Moms, Lets Give him a Chance to be a Dad
My son had a baby last week. He was not married to the mother and they had barely begun their relationship when they found out she was pregnant. My grandson was born with a cleft palate and was in NICU for a week. Because he doesn’t have a palate he can’t suck like a normal baby and feeding him was, and continues to be a scary process taught by an occupational therapist at the hospital. I watched the therapist instruct these new parents on how to feed their child, but as do mothers throughout history, my grandchild’s mother took the central role in learning and mastering this difficult process. I watched my son struggle to learn the technique, but as attuned as he was, he just couldn’t do it as good as mom.
This is an age old story. In my day, dad’s just took the back seat and moms were the nurturer, the caregiver, the tuned in parent, and dad’s showed up for football game and the disciplining.
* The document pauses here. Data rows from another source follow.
(* The loop of updateExplosions over the indices below [length l1], on a
   pool [l1 ++ l2]: the effects of [l1] that expire leave the pool and the
   scene and are disposed of, from the last to the first; the others stay
   in place with their life reduced. *)
Lemma updateExplosions_below_spec (deltaTime : num) (l1 : list (Explosion num)) :
  forall (w : World num) (l2 : list (Explosion num)),
    explosionParticles w = l1 ++ l2 ->
    let w' := updateExplosions_below (length l1) deltaTime w in
    explosionParticles w'
      = map (aged deltaTime) (filter (fun e => negb (expires deltaTime e)) l1) ++ l2 /\
    disposed w'
      = disposed w ++ map (@ex_obj num) (rev (filter (expires deltaTime) l1)) /\
    scene_children w'
      = remove_children (map (@ex_obj num) (rev (filter (expires deltaTime) l1)))
                        (scene_children w) /\
    cubes w' = cubes w /\ particleSystem w' = particleSystem w /\
    lights w' = lights w /\ nextId w' = nextId w /\ draws w' = draws w.
Proof.
  induction l1 as [|e l IH] using rev_ind; intros w l2 Hw.
  - cbn. rewrite app_nil_r. auto 10.
  - rewrite length_app, Nat.add_1_r. cbn [updateExplosions_below].
    rewrite <- app_assoc in Hw. cbn [app] in Hw.
    rewrite Hw, nth_error_middle.
    rewrite !filter_app. cbn [filter].
    destruct (expires deltaTime e) eqn:E; cbn [negb].
    + cbn [explosionParticles dispose scene_remove].
      rewrite Hw, splice1_middle.
      match goal with |- context [updateExplosions_below _ _ ?w1] =>
        destruct (IH w1 l2 eq_refl) as (Hp & Hd & Hs & Hc & Hps & Hl & Hn & Hdr) end.
      rewrite Hp, Hd, Hs, Hc, Hps, Hl, Hn, Hdr. cbn.
      rewrite !app_nil_r, rev_app_distr. cbn. rewrite <- app_assoc. auto 10.
    + rewrite store_middle.
      match goal with |- context [updateExplosions_below _ _ ?w1] =>
        destruct (IH w1 (aged deltaTime e :: l2) eq_refl)
          as (Hp & Hd & Hs & Hc & Hps & Hl & Hn & Hdr) end.
      rewrite Hp, Hd, Hs, Hc, Hps, Hl, Hn, Hdr. cbn.
      rewrite !app_nil_r, map_app, <- app_assoc. cbn. auto 10.
Qed.

Lemma updateExplosions_spec (deltaTime : num) (w : World num) :
  let w' := updateExplosions deltaTime w in
  explosionParticles w'
    = map (aged deltaTime)
          (filter (fun e => negb (expires deltaTime e)) (explosionParticles w)) /\
  disposed w'
    = disposed w
        ++ map (@ex_obj num) (rev (filter (expires deltaTime) (explosionParticles w))) /\
  scene_children w'
    = remove_children
        (map (@ex_obj num) (rev (filter (expires deltaTime) (explosionParticles w))))
        (scene_children w) /\
  cubes w' = cubes w /\ particleSystem w' = particleSystem w /\
  lights w' = lights w /\ nextId w' = nextId w /\ draws w' = draws w.
Proof.
  unfold updateExplosions.
  destruct (updateExplosions_below_spec deltaTime (explosionParticles w) w []
              (eq_sym (app_nil_r _))) as (Hp & Hrest).
  rewrite app_nil_r in Hp. auto.
Qed.

Lemma updateExplosions_length (deltaTime : num) (w : World num) :
  length (explosionParticles (updateExplosions deltaTime w))
    <= length (explosionParticles w).
Proof.
  destruct (updateExplosions_spec deltaTime w) as (Hp & _). rewrite Hp.
  rewrite length_map. apply filter_length_le.
Qed.

Lemma updateParticles_keeps (deltaTime : num) (w : World num) :
  let w' := updateParticles Math_random deltaTime w in
  explosionParticles w' = explosionParticles w /\ cubes w' = cubes w /\
  lights w' = lights w /\ scene_children w' = scene_children w /\
  disposed w' = disposed w /\ nextId w' = nextId w.
Proof. unfold updateParticles. destruct (particleSystem w); cbn; auto 10. Qed.

(* The stochastic trigger tests the cap before it spawns: the loop over
   the cubes never leaves more than [maxExplosions] effects in a pool that
   held no more on entry. *)
Lemma randomExplosions_respect_cap (l : list Object3D) (w : World num) (s : CameraShake num) :
  length (explosionParticles w) <= maxExplosions ->
  length (explosionParticles (fst (fold_left (randomExplosion Math_random) l (w, s))))
    <= maxExplosions.
Proof.
  revert w s. induction l as [|c l IH]; intros w s Hw; cbn [fold_left]; [exact Hw|].
  unfold randomExplosion at 2.
  destruct (_ && _) eqn:E.
  - apply IH. apply andb_true_iff in E. destruct E as [_ E].
    apply Nat.ltb_lt in E. cbn in *. rewrite length_app. cbn. lia.
  - apply IH. exact Hw.
Qed.

(* The scripted burst is pushed whatever the pool holds. *)
Lemma scriptedSpawn_ignores_cap (st : State num) :
  running (run st) = true ->
  length (explosionParticles (world (scriptedSpawn st)))
    = S (length (explosionParticles (world st))).
Proof.
  intros Hrun. unfold scriptedSpawn. rewrite Hrun. cbn.
  rewrite length_app. cbn. lia.
Qed.

End Pool.

(** ** The scene graph follows the collections *)

Section Invariant.

Context {num : Type} `{JSNumber num}.
Variable Math_random : N -> num.

(* [scene_ok] reads the objects of the collections, the children and the
   next identity, and nothing else. *)
Lemma scene_ok_ext (w w' : World num) :
  cubes w' = cubes w -> particleObjects w' = particleObjects w ->
  map (@ex_obj num) (explosionParticles w') = map (@ex_obj num) (explosionParticles w) ->
  lights w' = lights w -> scene_children w' = scene_children w ->
  nextId w' = nextId w ->
  scene_ok w -> scene_ok w'.
Proof.
  intros Hc Hp He Hl Hs Hn.
  unfold scene_ok, owned, ambientLights, pointLights.
  now rewrite Hc, Hp, He, Hl, Hs, Hn.
Qed.

Lemma skip_draws_ok (n : N) (w : World num) : scene_ok w -> scene_ok (skip_draws n w).
Proof. now apply scene_ok_ext. Qed.

Lemma createExplosionEffect_ok (w : World num) :
  scene_ok w -> scene_ok (createExplosionEffect w).
Proof.
  intros (Hc & Hnd & Hid & Hl & Ha).
  set (o := {| oid := nextId w; otype := Points |}).
  assert (Hs : scene_children (createExplosionEffect w) = scene_children w ++ [o])
    by reflexivity.
  assert (Ho : owned (createExplosionEffect w) = owned w ++ [o]).
  { unfold owned, ambientLights, pointLights, particleObjects. cbn.
    rewrite map_app, <- !app_assoc. reflexivity. }
  unfold scene_ok. rewrite Ho, Hs, Hc.
  split; [reflexivity|]. rewrite <- Hc.
  split; [|split; [|split; [exact Hl | exact Ha]]].
  - rewrite map_app. cbn. apply NoDup_app; [exact Hnd | repeat constructor; tauto |].
    intros i Hi [<- | []]. apply in_map_iff in Hi. destruct Hi as (x & Hx & Hin).
    specialize (Hid x Hin). lia.
  - intros x Hx. apply in_app_or in Hx. destruct Hx as [Hx | [<- | []]].
    + specialize (Hid x Hx). cbn. lia.
    + cbn. lia.
Qed.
Well, to my delight and surprise, my son continued to pursue the knack of feeding his son. He was clumsy and awkward at first, and there was lots of choking, but his understanding and sweet partner stepped back, held her breath and let him be a daddy. A hand’s on daddy. They have made a pact, whether they stay together or not that she will not deny him equal parenting and timesharing, the equal role as a parent and the respect to encourage their son to love his father and trust him to make the right choices for their child, even when she is not around.
In watching parents who go through divorce or paternity actions and must co-parent, I know it must be difficult for the Mom to let go and give their child’s father the room to be a good parent, a nurturing parent and a plugged in parent. We moms’ are so quick to swoop in and take over. We feel we can do it better, perhaps we can, but the longer and more often we do it, the more inadequate the child’s father usually feels. Fathers end up believing that they are the inferior parent, especially when it comes to very young children, who are so dependent on us for everything.
Perhaps part of a Mother’s mindset is our pride, as giving birth and nursing a child is one of the few things that not only can we do better than a man, we have the exclusivity on this most important life function. So we just naturally assume that we are better equipped to care for our children.
I am sure that in the years to come, our children will still run to mommy first when they have a skinned knee or another child has hurt their feelings….we are the nurturer, but one of the greatest gifts we can give our children is two parents. Two parents that love their child enough to teach them to not only love their other parent, but enough to allow them the privilege of a relationship with their Father, from the beginning of their life, who is allowed a hands on, frequent,- 50/50 if possible time with them.
Now Dads, I have asked Mom’s to trust you, so it’s up to you to step up to the plate and be that dad!